То плывем мы по стоячей воде, то пересекаем бурно несущиеся потоки. Иногда ветви затопленных кустов, точно когти, скребут дно лодки. Вдруг выстрел, другой, крик, опять выстрел.
Оказывается, с переднего челнока подбили утку, задержавшуюся среди верхушек кустов. После долгой погони с криком и многими выстрелами утку ловим: красноголовая чернедь, крупная полуморская утка-рыбалка, почти несъедобная, с замечательно злобным выражением ее красной "морды". Счастливый охотник, подстреливший утку, утверждает, что она называется факел. Пусть. Я не спорю, он так доволен своей добычей, а по мне хоть фонарь: опять-таки не все ли равно?
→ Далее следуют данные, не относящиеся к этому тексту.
Lemma returns_run `{C : DynConnection W} {X} (p : proto X) :
  returns p → ∀ c w r c' w', run p c w = Some (r, c', w') → is_Some r.
Proof.
  induction p as [r|m k IH|k IH|]; cbn; intros Hp c w r' c' w'; [by intros [= <- <- <-]| | |done];
    unfold mbind, io_bind;
    [destruct (conn_send m c w) as [[[x c1] w1]|]|destruct (conn_recv c w) as [[[x c1] w1]|]];
    intros E; first [discriminate E|by eapply IH in E].
Qed.

Lemma answering_run `{C : DynConnection W} {X} (p : proto X) :
  answering C → ∀ c w, is_Some (run p c w).
Proof.
  intros Ha. induction p as [r|m k IH|k IH|]; cbn; intros c w; [by eexists| | |by eexists];
    unfold mbind, io_bind; destruct (Ha c w) as [Hs Hr].
  - destruct (Hs m) as [[[x c1] w1] ->]. apply IH.
  - destruct Hr as [[[x c1] w1] ->]. apply IH.
Qed.

Lemma handshake_returns role key h local f :
  with_keypair role key = Ok h → returns (perform_handshake (2 + f) h local).
Proof.
  intros H%with_keypair_progress. apply (handshake_loop_returns _ _ _ _ 0); [done|lia..].
Qed.

(** C23: The handshake terminates against any peer.  In either role, with any key and on
    any connection, however the other end misbehaves (closes, fails, sends anything),
    [perform_handshake] is done within two rounds of its loop: it returns as soon as the
    calls it makes on the connection do, and on a connection that answers it returns. *)
Theorem handshake_terminates `{C : DynConnection W} role key h local f (c : conn) (w : W) :
  with_keypair role key = Ok h →
  (∀ r c' w', run (perform_handshake (2 + f) h local) c w = Some (r, c', w') → is_Some r) ∧
  (answering C → ∃ r c' w', run (perform_handshake (2 + f) h local) c w = Some (Some r, c', w')).
Proof.
  intros H. pose proof (handshake_returns role key h local f H) as Hr. split.
  - by apply returns_run.
  - intros Ha. destruct (answering_run (perform_handshake (2 + f) h local) Ha c w)
      as [[[r c'] w'] E]. destruct (returns_run _ Hr _ _ _ _ _ E) as [x ->]. by exists x, c', w'.
Qed.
Пробираемся сквозь затопленный лес, вода с шумом несется между деревьями, челнок стукается о стволы. Совершенно дикий вид, каменный век какой-то. Быть может, тут мы и останемся, сделаем себе гнезда на деревьях, будем тут жить? Тимофей посмеивается. Нет, тут нам делать нечего, а до деревни, действительно, извините, не доедем, на берегу ночевать придется. Да где же берег? Будет. А не устал он, Тимофей? Нет, от чего же, разве это работа? Сколько ему лет? Кто ж их считал. Лет шестьдесят, надо полагать. Может быть, семьдесят? Нет, не должно, в семьдесят лет это уже старики, а он как будто бы ничего. Седины у него нет, но почему оно так выходит-понять нельзя. Вон его старшему сыну около сорока, а он весь седой. Водки Тимофей не пьет, ему не нравится, табаком он брезгует и в доме у него никому курить нельзя. Лошадь кулаком может он убить? Не пробовал, отчего же нет, надо полагать, можно. И, смеясь, он открывает огромный рот, наполненный какими-то желтыми камнями без единого черного пятнышка. З-з-за-ме-ча-тельно свежий молодой человек! Вот нетронутая, непосредственная натура, только у него, извините, большой порок есть: в карты он очень уж любит играть, в двадцать одно.
Фамилию свою он подписать может, но читать, извините, не умеет. Уж как старались его обучить, а все-таки не смогли, когда он служил в гвардии. Еще что, в какой гвардии?! В обыкновенной, в Преображенском полку двенадцать лет отслужил. Так и признали: к наукам, говорят, не способен. А во всем прочем слова дурного ни от кого не слыхал, главное в том, что характер у него смирный. Да, все двенадцать лет в казарме просидел, только на смотры да на парады с полком выходил. Что ему запомнилось из Петербурга? А ничего. С полком идешь, так тут ни на что не смотришь, наблюдаешь, чтобы равнение правильно было, а в отпуск он не ходил: ни к чему. И как службу кончил, так прямиком домой в Поспелково и с тех пор в городе ни разу не был: ни к чему оно.
Огромное весло, размахиваясь, продолжает погружаться в воду, челнок все шипит, и пенистый след струится за кормой. Я устаю лежать, а дяденька-Мамонт, видимо, не испытывает ни малейшего утомления.